Data listing section start

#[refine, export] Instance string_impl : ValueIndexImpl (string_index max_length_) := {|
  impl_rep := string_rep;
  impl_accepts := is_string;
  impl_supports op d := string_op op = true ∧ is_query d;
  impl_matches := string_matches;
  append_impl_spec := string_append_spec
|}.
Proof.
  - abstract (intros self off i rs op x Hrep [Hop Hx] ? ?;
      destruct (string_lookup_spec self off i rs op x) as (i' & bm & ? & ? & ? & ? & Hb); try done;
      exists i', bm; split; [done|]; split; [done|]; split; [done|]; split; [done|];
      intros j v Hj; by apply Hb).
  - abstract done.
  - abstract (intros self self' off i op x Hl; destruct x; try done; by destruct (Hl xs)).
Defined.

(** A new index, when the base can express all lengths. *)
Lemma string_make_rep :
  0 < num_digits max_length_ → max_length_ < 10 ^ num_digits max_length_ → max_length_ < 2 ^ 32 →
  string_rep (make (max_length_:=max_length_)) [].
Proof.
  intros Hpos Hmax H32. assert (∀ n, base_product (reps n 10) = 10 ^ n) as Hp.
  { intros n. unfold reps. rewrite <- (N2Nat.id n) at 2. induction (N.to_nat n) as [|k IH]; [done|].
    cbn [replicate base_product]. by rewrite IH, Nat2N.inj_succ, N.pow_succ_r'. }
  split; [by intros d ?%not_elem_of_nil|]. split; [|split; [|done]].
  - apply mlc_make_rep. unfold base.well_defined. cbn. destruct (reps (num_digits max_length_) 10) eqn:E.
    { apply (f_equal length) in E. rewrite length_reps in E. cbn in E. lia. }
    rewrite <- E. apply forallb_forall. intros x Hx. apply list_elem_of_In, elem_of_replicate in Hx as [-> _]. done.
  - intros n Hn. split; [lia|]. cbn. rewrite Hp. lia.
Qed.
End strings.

Data listing section end

§ **Work required**
Write the data out again in full and exactly.

§ **Response to this task**
#[refine, export] Instance string_impl : ValueIndexImpl (string_index max_length_) := {|
  impl_rep := string_rep;
  impl_accepts := is_string;
  impl_supports op d := string_op op = true ∧ is_query d;
  impl_matches := string_matches;
  append_impl_spec := string_append_spec
|}.
Proof.
  - abstract (intros self off i rs op x Hrep [Hop Hx] ? ?;
      destruct (string_lookup_spec self off i rs op x) as (i' & bm & ? & ? & ? & ? & Hb); try done;
      exists i', bm; split; [done|]; split; [done|]; split; [done|]; split; [done|];
      intros j v Hj; by apply Hb).
  - abstract done.
  - abstract (intros self self' off i op x Hl; destruct x; try done; by destruct (Hl xs)).
Defined.

(** A new index, when the base can express all lengths. *)
Lemma string_make_rep :
  0 < num_digits max_length_ → max_length_ < 10 ^ num_digits max_length_ → max_length_ < 2 ^ 32 →
  string_rep (make (max_length_:=max_length_)) [].
Proof.
  intros Hpos Hmax H32. assert (∀ n, base_product (reps n 10) = 10 ^ n) as Hp.
  { intros n. unfold reps. rewrite <- (N2Nat.id n) at 2. induction (N.to_nat n) as [|k IH]; [done|].
    cbn [replicate base_product]. by rewrite IH, Nat2N.inj_succ, N.pow_succ_r'. }
  split; [by intros d ?%not_elem_of_nil|]. split; [|split; [|done]].
  - apply mlc_make_rep. unfold base.well_defined. cbn. destruct (reps (num_digits max_length_) 10) eqn:E.
    { apply (f_equal length) in E. rewrite length_reps in E. cbn in E. lia. }
    rewrite <- E. apply forallb_forall. intros x Hx. apply list_elem_of_In, elem_of_replicate in Hx as [-> _]. done.
  - intros n Hn. split; [lia|]. cbn. rewrite Hp. lia.
Qed.
End strings.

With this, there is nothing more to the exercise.